Our study has several strengths. First, it employs the largest available GWAS samples for identifying FA instruments and evaluating causation, thereby minimizing bias from small sample sizes and traditional observational study methodologies. Second, the consistent effect power observed across heterogeneity, horizontal pleiotropy, and multivariable MR analyses reinforces the impact of omega-3 and DHA on wet AMD. Last, distinct MR approaches were utilized to validate the effects more robustly, reducing the potential influence of horizontal pleiotropy.

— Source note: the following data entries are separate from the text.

Definition new_position_is_flat : outcome unit :=
  let pos := position_new test_instrument in _ ← assert_ (slots_is_zero (pos_qty pos));
  _ ← assert_ (fixed_is_zero (avg_entry pos)); _ ← assert_ (fixed_is_zero (realized_pnl pos));
  assert_eq (fill_count pos) 0.
Definition buy_increases_position : outcome unit :=
  let pos := position_new test_instrument in r ← test_price 100; pos ← pos_on_fill pos Bid (lots_from_raw 10) r;
  _ ← assert_eq (slots_to_raw (pos_qty pos)) 10; r2 ← test_price 100; _ ← assert_eq (avg_entry pos) r2;
  assert_eq (fill_count pos) 1.
Definition buy_twice_updates_vwap : outcome unit :=
  let pos := position_new test_instrument in r ← test_price 100; pos ← pos_on_fill pos Bid (lots_from_raw 10) r;
  r2 ← test_price 200; pos ← pos_on_fill pos Bid (lots_from_raw 10) r2; _ ← assert_eq (slots_to_raw (pos_qty pos)) 20;
  r3 ← test_price 150; _ ← assert_eq (avg_entry pos) r3; assert_eq (fill_count pos) 2.
Definition sell_decreases_position : outcome unit :=
  let pos := position_new test_instrument in r ← test_price 100; pos ← pos_on_fill pos Bid (lots_from_raw 10) r;
  r2 ← test_price 110; pos ← pos_on_fill pos Ask (lots_from_raw 5) r2; _ ← assert_eq (slots_to_raw (pos_qty pos)) 5;
  r3 ← test_price 50; _ ← assert_eq (realized_pnl pos) r3; assert_eq (fill_count pos) 2.
Definition sell_to_flat_zeroes_avg_entry : outcome unit :=
  let pos := position_new test_instrument in r ← test_price 100; pos ← pos_on_fill pos Bid (lots_from_raw 10) r;
  r2 ← test_price 120; pos ← pos_on_fill pos Ask (lots_from_raw 10) r2; _ ← assert_ (slots_is_zero (pos_qty pos));
  _ ← assert_ (fixed_is_zero (avg_entry pos)); r3 ← test_price 200; assert_eq (realized_pnl pos) r3.
Definition unrealized_pnl_long : outcome unit :=
  let pos := position_new test_instrument in r ← test_price 100; pos ← pos_on_fill pos Bid (lots_from_raw 10) r;
  r2 ← test_price 110; r3 ← test_price 100; assert_eq (unrealized_pnl pos r2) r3.
Definition unrealized_pnl_short : outcome unit :=
  let pos := position_new test_instrument in r ← test_price 100; pos ← pos_on_fill pos Ask (lots_from_raw 10) r;
  r2 ← test_price 90; r3 ← test_price 100; _ ← assert_eq (unrealized_pnl pos r2) r3; r4 ← test_price 110;
  r5 ← test_price (-100); assert_eq (unrealized_pnl pos r4) r5.
Definition position_flip_long_to_short : outcome unit :=
  let pos := position_new test_instrument in r ← test_price 100; pos ← pos_on_fill pos Bid (lots_from_raw 100) r;
  r2 ← test_price 120; pos ← pos_on_fill pos Ask (lots_from_raw 150) r2;
  _ ← assert_eq (slots_to_raw (pos_qty pos)) (-50); r3 ← test_price 120; _ ← assert_eq (avg_entry pos) r3;
  r4 ← test_price 2000; _ ← assert_eq (realized_pnl pos) r4; assert_eq (fill_count pos) 2.
Definition notional_long_position : outcome unit :=
  let pos := position_new test_instrument in r ← test_price 100; pos ← pos_on_fill pos Bid (lots_from_raw 10) r;
  r2 ← test_price 200; r3 ← notional pos r2; r4 ← test_price 2000; assert_eq r3 r4.
Definition notional_short_position : outcome unit :=
  let pos := position_new test_instrument in r ← test_price 100; pos ← pos_on_fill pos Ask (lots_from_raw 5) r;
  r2 ← test_price 100; r3 ← notional pos r2; r4 ← test_price 500; assert_eq r3 r4.
Definition notional_flat_position : outcome unit :=
  let pos := position_new test_instrument in r ← test_price 100; r2 ← notional pos r; assert_ (fixed_is_zero r2).
Definition total_pnl_combines_realized_and_unrealized : outcome unit :=
  let pos := position_new test_instrument in r ← test_price 100; pos ← pos_on_fill pos Bid (lots_from_raw 10) r;
  r2 ← test_price 110; pos ← pos_on_fill pos Ask (lots_from_raw 5) r2; r3 ← test_price 120; r4 ← test_price 150;
  assert_eq (total_pnl pos r3) r4.
Definition unrealized_pnl_flat_returns_zero : outcome unit :=
  let pos := position_new test_instrument in r ← test_price 100; assert_ (fixed_is_zero (unrealized_pnl pos r)).
End strategy_position_tests.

However, our data must be interpreted within the context of limitations. One notable limitation is the focus on individuals of European ancestry. It is important to acknowledge that the frequencies of FADS risk alleles differs across geographic regions [50, 51]. In fact, divergent FADS haplotypes are more commonly observed in populations of non-European descent, such as African Americans [44, 52]. Consequently, the mechanistic effects proposed in our study might be more pronounced in these non-European ancestral groups. Second, our study does not provide specific insights into the optimal dosage or formula ratio of polyunsaturated fatty acids, nor does it address the ideal timing for their supplementation. Therefore, future studies should investigate the omega-6 to omega-3 ratio range associated with wet AMD risk. Thirdly, a comprehensive MR analysis would ideally include a broader range of FA. In this study, typical and significant FA metabolites were quantified. However, quantification of other metabolites, such as arachidonic acid, was not feasible due to the limited number of SNPs available instrument screening.

In conclusion, our MR findings support the protective role of circulating DHA and omega-3 against the risk of wet AMD. Furthermore, this study suggests a role for an increased omega-6 to omega-3 ratio in the pathophysiology of AMD. However, the causal relationship was attenuated in dry AMD samples after multivariable MR conditioned on other lipids.